RE: [PATCH v5 5/7] migration/multifd: implement initialization of qpl compression

From: "Liu, Yuan1" <yuan1.liu@intel.com>
To: Peter Xu <peterx@redhat.com>
Cc: "Daniel P. Berrangé" <berrange@redhat.com>,
	"farosas@suse.de" <farosas@suse.de>,
	"qemu-devel@nongnu.org" <qemu-devel@nongnu.org>,
	"hao.xiang@bytedance.com" <hao.xiang@bytedance.com>,
	"bryan.zhang@bytedance.com" <bryan.zhang@bytedance.com>,
	"Zou, Nanhai" <nanhai.zou@intel.com>
Subject: RE: [PATCH v5 5/7] migration/multifd: implement initialization of qpl compression
Date: Wed, 20 Mar 2024 16:23:01 +0000	[thread overview]
Message-ID: <PH7PR11MB5941F8AE52DBD0F197798103A3332@PH7PR11MB5941.namprd11.prod.outlook.com> (raw)
In-Reply-To: <ZfsCDhnYYmjxLTRW@x1n>

> -----Original Message-----
> From: Peter Xu <peterx@redhat.com>
> Sent: Wednesday, March 20, 2024 11:35 PM
> To: Liu, Yuan1 <yuan1.liu@intel.com>
> Cc: Daniel P. Berrangé <berrange@redhat.com>; farosas@suse.de; qemu-
> devel@nongnu.org; hao.xiang@bytedance.com; bryan.zhang@bytedance.com; Zou,
> Nanhai <nanhai.zou@intel.com>
> Subject: Re: [PATCH v5 5/7] migration/multifd: implement initialization of
> qpl compression
> 
> On Wed, Mar 20, 2024 at 03:02:59PM +0000, Liu, Yuan1 wrote:
> > > > +static int alloc_zbuf(QplData *qpl, uint8_t chan_id, Error **errp)
> > > > +{
> > > > +    int flags = MAP_PRIVATE | MAP_POPULATE | MAP_ANONYMOUS;
> > > > +    uint32_t size = qpl->job_num * qpl->data_size;
> > > > +    uint8_t *buf;
> > > > +
> > > > +    buf = (uint8_t *) mmap(NULL, size, PROT_READ | PROT_WRITE,
> flags, -
> > > 1, 0);
> > > > +    if (buf == MAP_FAILED) {
> > > > +        error_setg(errp, "multifd: %u: alloc_zbuf failed, job
> num %u,
> > > size %u",
> > > > +                   chan_id, qpl->job_num, qpl->data_size);
> > > > +        return -1;
> > > > +    }
> > >
> > > What's the reason for using mmap here, rather than a normal
> > > malloc ?
> >
> > I want to populate the memory accessed by the IAA device in the
> initialization
> > phase, and then avoid initiating I/O page faults through the IAA device
> during
> > migration, a large number of I/O page faults are not good for
> performance.
> 
> mmap() doesn't populate pages, unless with MAP_POPULATE.  And even with
> that it shouldn't be guaranteed, as the populate phase should ignore all
> errors.
> 
>        MAP_POPULATE (since Linux 2.5.46)
>               Populate (prefault) page tables for a mapping.  For a file
> map‐
>               ping, this causes read-ahead on the file.  This will help to
> re‐
>               duce  blocking  on  page  faults later.  The mmap() call
> doesn't
>               fail if the mapping cannot be populated  (for  example,  due
> to
>               limitations  on  the  number  of  mapped  huge  pages when
> using
>               MAP_HUGETLB).  Support for MAP_POPULATE in conjunction with
> pri‐
>               vate mappings was added in Linux 2.6.23.
> 
> OTOH, I think g_malloc0() should guarantee to prefault everything in as
> long as the call returned (even though they can be swapped out later, but
> that applies to all cases anyway).

Thanks, Peter.

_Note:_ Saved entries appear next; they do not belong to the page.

(** * Test execution and result normalisation: a shallow embedding

    The development follows the classes [UnitTestAgent] and
    [IntegrationAgent] of [agents/blockchainLogger.js] (the parts headed
    unitTestAgent.js and integrationAgent.js).  Each JavaScript function is
    given as a Rocq function of the same name; strings are sequences of
    UTF-16 code units, regular expressions are run by a backtracking matcher
    with the priorities of ECMAScript, exceptions are explicit completions,
    and the mutable result object is threaded through the parsers.

    Numbers are doubles restricted to the values the parsers compute: the
    integers a double can hold, the infinities and NaN, with the rounding of
    [parseInt], [+] and [-]; counts of lines are exact.  Durations
    ([parseFloat], the clock) and timestamps are kept symbolic.  [JSON.parse]
    and the conversion of values to strings belong to the engine and are
    parameters.

    The class [BlockchainLogger] of the same file, [RepoClonerAgent]
    (repoClonerAgent.js) and the two routes of index.js follow: what lies
    outside them (the storage service, the clock, the disk, git) is a
    record of answers, and what they do to it is a list of steps. *)

From Stdlib Require Import List ZArith NArith String Ascii Bool Lia DecimalString.
Import ListNotations.

Set Implicit Arguments.

Open Scope string_scope.
Open Scope list_scope.

(** ** Numbers *)

Module JsNumber.

Local Open Scope Z_scope.
(** A missing target. *)
Lemma findSubstitutesJS_None this a :
  findSubstitutesJS this None a = if readsTarget this a then Throw TypeError else Normal [].
Proof.
  unfold findSubstitutesJS, readsTarget. cbn zeta.
  assert (Hrules : applySubstitutionRulesJS this None []
                   = if existsb SubstitutionRule.isActive (Runtime.substitutionRules this)
                     then Throw TypeError else Normal []).
  { unfold applySubstitutionRulesJS.
    rewrite (filterC_Throw_ext _ SubstitutionRule.isActive)
      by (intros rule; now destruct (SubstitutionRule.isActive rule)).
    now destruct (existsb _ _). }
  destruct (default true a).
  - rewrite (filterC_Throw_ext _ (fun drug => above_zero (DrugObject.stockLevel drug)))
      by (intros d; now destruct (above_zero _)).
    destruct (existsb _ (Runtime.drugs this)); [reflexivity|].
    cbn. rewrite Hrules. now destruct (existsb _ _).
  - rewrite (filterC_Throw_ext _ (fun _ => true)) by reflexivity.
    destruct (existsb _ (Runtime.drugs this)); [reflexivity|].
    cbn. rewrite Hrules. now destruct (existsb _ _).
Qed.
Definition _optimize_image (self : image_processor) (image : Image)
    : result Image :=
  optimized <- copy image ;;
  let min_size := 300 in
  optimized <-
    (if (width optimized <? min_size) && (height optimized <? min_size)
     then
       let smaller := Z.min (width optimized) (height optimized) in
       if smaller =? 0 then Raise "division by zero"
       else
         let scale_factor := truediv min_size smaller in
         let new_width :=
           int_of_float (inject_Z (width optimized) * scale_factor) in
         let new_height :=
           int_of_float (inject_Z (height optimized) * scale_factor) in
         resize optimized (new_width, new_height)
     else Ok optimized) ;;
  optimized <-
    (if (max_width self <? width optimized)
        || (max_height self <? height optimized)
     then thumbnail optimized (max_width self, max_height self)
     else Ok optimized) ;;
  (* try: sharpen; except: pass *)
  let optimized :=
    match enhance_sharpness optimized (12 # 10) with
    | Ok sharpened => sharpened
    | Raise _ => optimized
    end in
  Ok optimized.

(** Lines 57-71 of [_optimize_image]: the copy, enlarged when both sides
    are below 300 and reduced when a side exceeds its maximum.  The
    sharpening that follows is all that is left of the function. *)
Definition optimize_size (self : image_processor) (image : Image)
    : result Image :=
  optimized <- copy image ;;
  let min_size := 300 in
  optimized <-
    (if (width optimized <? min_size) && (height optimized <? min_size)
     then
       let smaller := Z.min (width optimized) (height optimized) in
       if smaller =? 0 then Raise "division by zero"
       else
         let scale_factor := truediv min_size smaller in
         let new_width :=
           int_of_float (inject_Z (width optimized) * scale_factor) in
         let new_height :=
           int_of_float (inject_Z (height optimized) * scale_factor) in
         resize optimized (new_width, new_height)
     else Ok optimized) ;;
  if (max_width self <? width optimized)
     || (max_height self <? height optimized)
  then thumbnail optimized (max_width self, max_height self)
  else Ok optimized.

(** Lines 34-36 of [save_image]: a white RGB image of the same size with
    the image pasted through its own last band. *)
Definition on_white_background (optimized_image : Image) : result Image :=
  background <- Image_new "RGB" (size optimized_image) (255, 255, 255) ;;
  mask <- alpha_band optimized_image ;;
  paste background optimized_image mask.

(** Lines 32-36: what the JPEG branch does to the image before it
    encodes it. *)
Definition rgb_for_jpeg (optimized_image : Image) : result Image :=
  if String.eqb (mode optimized_image) "RGBA"
  then on_white_background optimized_image
  else Ok optimized_image.

(** The [try] block of [save_image]. *)
Definition save_image_try
    (self : image_processor) (image_data : bytes) (filename : string)
    : result ContentFile :=
  image <- Image_open image_data ;;
  optimized_image <- _optimize_image self image ;;
  let output_format :=
    if String.eqb (mode optimized_image) "RGBA" then "PNG" else "JPEG" in
  if String.eqb output_format "JPEG" then
    optimized_image <- rgb_for_jpeg optimized_image ;;
    output <- save optimized_image "JPEG" (Some (quality self)) true ;;
    let filename := replace ".png" ".jpg" filename in
    Ok {| content := output; name := filename |}
  else
    output <- save optimized_image "PNG" None true ;;
    Ok {| content := output; name := filename |}.

Definition save_image
    (self : image_processor) (image_data : bytes) (filename : string)
    : ContentFile :=
  match save_image_try self image_data filename with
  | Ok django_file => django_file
  | Raise _ => {| content := image_data; name := filename |}
  end.

(** The inner [try] of [convert_to_web_format]: a failure keeps the image
    as far as it got. *)
Definition web_enhance (image : Image) : Image :=
  match enhance_contrast image (11 # 10) with
  | Raise _ => image
  | Ok contrasted =>
      match enhance_sharpness contrasted (13 # 10) with
      | Raise _ => contrasted
      | Ok sharpened => sharpened
      end
  end.

(** Lines 225-232 of [convert_to_web_format]: the image brought to RGB
    or RGBA and fitted into 1600 by 1600. *)
Definition web_fit (image : Image) : result Image :=
  image <-
    (if negb (existsb (String.eqb (mode image)) ["RGB"; "RGBA"])
     then convert image "RGB" else Ok image) ;;
  let max_size := (1600, 1600) in
  if (fst max_size <? width image) || (snd max_size <? height image)
  then thumbnail image max_size else Ok image.

(** The outer [try] block of [convert_to_web_format]. *)
Definition convert_to_web_format_try (image_data : bytes) : result bytes :=
  image <- Image_open image_data ;;
  image <- web_fit image ;;
  let image := web_enhance image in
  save image "JPEG" (Some 90) true.

Definition convert_to_web_format (image_data : bytes) : bytes :=
  match convert_to_web_format_try image_data with
  | Ok output => output
  | Raise _ => image_data
  end.

End WithPillow.

(** *** A small instance of the interface

    An image is its mode and its size, and a file is one byte for the mode
    followed by one byte each for width and height; the encoders write a
    byte for the format in front.  As in Pillow, palette images cannot be
    filtered, bilevel and palette images cannot be blended, and the JPEG
    encoder refuses the modes it has no raw mode for. *)
Module Raster.

Record t := {
  mode : string;
  width : Z;
  height : Z
}.

Definition byte_of (n : Z) : Byte.byte :=
  match Byte.of_N (Z.to_N (n mod 256)) with
  | Some b => b
  | None => Byte.x00
  end.

Definition mode_of_tag (tag : Byte.byte) : result string :=
  match tag with
  | Byte.x00 => Ok "RGB"
  | Byte.x01 => Ok "RGBA"
  | Byte.x02 => Ok "L"
  | Byte.x03 => Ok "P"
  | Byte.x04 => Ok "1"
  | _ => Raise "cannot identify image file"
  end.

Definition tag_of_mode (mode : string) : Byte.byte :=
  if String.eqb mode "RGB" then Byte.x00
  else if String.eqb mode "RGBA" then Byte.x01
  else if String.eqb mode "L" then Byte.x02
  else if String.eqb mode "P" then Byte.x03
  else Byte.x04.

(** As Pillow does, [open] refuses a file whose width or height is 0. *)
Definition open (data : bytes) : result t :=
  match data with
  | tag :: w :: h :: _ =>
      mode <- mode_of_tag tag ;;
      if (Byte.to_N w =? 0)%N || (Byte.to_N h =? 0)%N
      then Raise "cannot identify image file"
      else Ok {| mode := mode;
                 width := Z.of_N (Byte.to_N w);
                 height := Z.of_N (Byte.to_N h) |}
  | _ => Raise "cannot identify image file"
  end.

Definition resized (im : t) (size : Z * Z) : t :=
  {| mode := mode im; width := fst size; height := snd size |}.

(** The image scaled down, by one factor for both sides, until it fits
    into [size]; an image that fits already is left alone. *)
Definition fitted (im : t) (size : Z * Z) : t :=
  if (width im <=? fst size) && (height im <=? snd size) then im
  else
    let scale := Qmin (truediv (fst size) (width im))
                      (truediv (snd size) (height im)) in
    resized im (Z.max 1 (int_of_float (inject_Z (width im) * scale)),
                Z.max 1 (int_of_float (inject_Z (height im) * scale))).

(** [im.filter(...)] with a built-in kernel. *)
Definition filter (im : t) : result t :=
  if String.eqb (mode im) "P" then Raise "cannot filter palette images"
  else Ok im.

(** [Image.blend(degenerate, im, factor)] *)
Definition blend (degenerate im : t) : result t :=
  if existsb (String.eqb (mode im)) ["1"; "P"] then Raise "image has wrong mode"
  else Ok im.

(** [ImageEnhance.Sharpness(im).enhance(factor)]: the smoothed image
    blended with the image. *)
Definition sharpened (im : t) : result t :=
  degenerate <- filter im ;;
  blend degenerate im.
(** * A shallow embedding of the metadata-driven ETL runner

    The development follows the Python sources under [scripts/]:
    [create_ddl.py], [scd_type.py], [load_type.py], [raw_curated.py],
    [curated_processed.py], [source_raw.py], [validate_input.py],
    [audit.py] and [orchestration.py].  Python values, pandas frames and the
    relational store are
    modelled first; the functions of each source file follow in a module named
    after the file; the theorems come last. *)

From Stdlib Require Import ZArith Ascii String List Bool Lia.
From stdpp Require Import base option strings list gmap pretty.

Local Open Scope string_scope.
Local Open Scope list_scope.
Local Open Scope Z_scope.

(** ** Python values and built-ins *)

Module Py.

(** The values a SQLAlchemy row mapping holds. *)
Inductive pyval :=
  | PNone
  | PBool (b : bool)
  | PInt (z : Z)
  | PStr (s : string).

#[global] Instance pyval_eq_dec : EqDecision pyval.
Proof. solve_decision. Defined.

(** A Python call either returns or raises; [Raise] carries [str(exc)]. *)
Inductive outcome (A : Type) :=
  | Ok (a : A)
  | Raise (msg : string).
Arguments Ok {A} a.
Arguments Raise {A} msg.

Definition obind {A B} (x : outcome A) (k : A -> outcome B) : outcome B :=
  match x with
  | Ok a => k a
  | Raise e => Raise e
  end.

(** [bool(x)] *)
Definition truthy (v : pyval) : bool :=
  match v with
  | PNone => false
  | PBool b => b
  | PInt z => negb (z =? 0)
  | PStr s => negb (String.eqb s "")
  end.

(** [x or d] *)
Definition py_or (v d : pyval) : pyval := if truthy v then v else d.

(** [a == b]; [True == 1] and [False == 0] hold in Python. *)
Definition py_eq (a b : pyval) : bool :=
  match a, b with
  | PNone, PNone => true
  | PBool x, PBool y => Bool.eqb x y
  | PBool x, PInt z | PInt z, PBool x => z =? (if x then 1 else 0)
  | PInt x, PInt y => x =? y
  | PStr x, PStr y => String.eqb x y
  | _, _ => false
  end.
Ltac count_events :=
  rewrite ?CycleMore.count_app;
  rewrite ?CycleMore.count_isSend_payloadEvents,
          ?CycleMore.count_isDebugKey_payloadEvents;
  rewrite ?CycleMore.count_payloadEvents by reflexivity;
  try reflexivity.

Module ErrorfMore.
Import Trace.

Lemma payload_logs_no_error e entries err :
  ~ In (Errorf err) (payloadEvents e entries).
Proof.
  induction entries as [|entry rest IH]; [intros []|].
  cbn [payloadEvents]. intros [H|H]; [discriminate|].
  destruct (payloadMetric e entry); [destruct H|].
  destruct H as [H|H]; [discriminate | apply IH, H].
Qed.

(** The cycle itself logs no error: [Collect] does. *)
Lemma collect_logs_no_error w e err : ~ In (Errorf err) (fst (collect w e)).
Proof.
  by_cases_of_cycle w e;
    try (cbn; intuition discriminate).
  rewrite !in_app_iff. intros [H|[H|H]].
  - cbn in H. intuition discriminate.
  - apply (payload_logs_no_error _ _ _ H).
  - cbn in H. intuition discriminate.
Qed.

Lemma count_no_errorf tr :
  (forall err, ~ In (Errorf err) tr) -> count isErrorf tr = 0%nat.
Proof.
  induction tr as [|ev tr IH]; [reflexivity|]. intros H.
  unfold count in *. cbn [List.filter].
  destruct ev; try (apply IH; intros err Hin; apply (H err); right; exact Hin).
  exfalso. eapply H. left. reflexivity.
Qed.

End ErrorfMore.

(** X5: [Collect] sends on the channel exactly what the cycle sends, and
    logs the error of the cycle, once, exactly when the cycle returned
    one: no error is lost and none is made up. *)
Theorem Collect_reports_the_error (w : World) (e : Exporter) :
  sent (Collect w e) = emitted w e
  /\ (forall err, In (Errorf err) (Collect w e) <-> returned w e = Some err)
  /\ Trace.count Trace.isErrorf (Collect w e)
     = match returned w e with Some _ => 1%nat | None => 0%nat end.
Proof.
  pose proof (ErrorfMore.collect_logs_no_error w e) as Hno.
  unfold Collect, emitted, returned in *.
  destruct (collect w e) as [tr r]. cbn [fst snd] in *.
  split; [|split].
  - rewrite !CollectFacts.sent_app.
    destruct r; cbn; rewrite app_nil_r; reflexivity.
  - intros err. rewrite !in_app_iff. split.
    + intros [H|[H|[H|H]]].
      * cbn in H. intuition discriminate.
      * destruct (Hno err H).
      * destruct r as [x|err'|p]; cbn in H; try contradiction.
        destruct H as [H|[]]. congruence.
      * cbn in H. intuition discriminate.
    + destruct r as [x|err'|p]; try discriminate.
      intros H. injection H as ->. right. right. left. left. reflexivity.
  - rewrite !CycleMore.count_app, (ErrorfMore.count_no_errorf tr Hno).
    destruct r; reflexivity.
Qed.
(** * tcp_echo.cc: the rate-controlled TCP client and the latency recorder

    A shallow embedding of [CustomTcpClient] and [PacketReceived] from
    [src/tcp_echo.cc], together with the small part of the ns-3 event
    scheduler that the client drives ([Simulator::Now], [Simulator::Schedule]).

    Integers are mathematical integers with the wrap-around of the C++ type
    written out where the source computes in that type. *)

From Stdlib Require Import ZArith List Lia Bool QArith Qround Qreduction.
From Stdlib Require Strings.Byte.
Import ListNotations.
Open Scope Z_scope.

(** ** Fixed-width integers *)

Definition to_uint32 (x : Z) : Z := x mod 2 ^ 32.
Definition to_uint64 (x : Z) : Z := x mod 2 ^ 64.

(** [sizeof(uint64_t)] *)
Definition sizeof_uint64 : nat := 8.

(** ** Object representation of an integer

    The sender passes the address of [timestampNs] as a byte pointer, the
    receiver copies into one: both use the object representation of a
    [uint64_t], whose byte order is the host's. *)

Inductive ByteOrder := LittleEndian | BigEndian.

Definition byte_of_Z (z : Z) : Byte.byte :=
  match Byte.of_N (Z.to_N (z mod 256)) with
  | Some b => b
  | None => Byte.x00
  end.

Definition Z_of_byte (b : Byte.byte) : Z := Z.of_N (Byte.to_N b).

Fixpoint le_bytes (n : nat) (v : Z) : list Byte.byte :=
  match n with
  | O => []
  | S k => byte_of_Z v :: le_bytes k (v / 256)
  end.

Fixpoint le_value (bs : list Byte.byte) : Z :=
  match bs with
  | [] => 0
  | b :: rest => Z_of_byte b + 256 * le_value rest
  end.

Definition object_bytes (o : ByteOrder) (n : nat) (v : Z) : list Byte.byte :=
  match o with
  | LittleEndian => le_bytes n v
  | BigEndian => rev (le_bytes n v)
  end.

Definition object_value (o : ByteOrder) (bs : list Byte.byte) : Z :=
  match o with
  | LittleEndian => le_value bs
  | BigEndian => le_value (rev bs)
  end.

I will try the g_malloc0 method here

> > This problem also occurs at the destination, therefore, I recommend that
> > customers need to add -mem-prealloc for destination boot parameters.
> 
> I'm not sure what issue you hit when testing it, but -mem-prealloc flag
> should only control the guest memory backends not the buffers that QEMU
> internally use, afaiu.
> 
> Thanks,
> 
> --
> Peter Xu

let me explain here, during the decompression operation of IAA, the decompressed data
can be directly output to the virtual address of the guest memory by IAA hardware. 
It can avoid copying the decompressed data to guest memory by CPU.

Without -mem-prealloc, all the guest memory is not populated, and IAA hardware needs to trigger
I/O page fault first and then output the decompressed data to the guest memory region. 
Besides that, CPU page faults will also trigger IOTLB flush operation when IAA devices use SVM. 

Due to the inability to quickly resolve a large number of IO page faults and IOTLB flushes, the
decompression throughput of the IAA device will decrease significantly.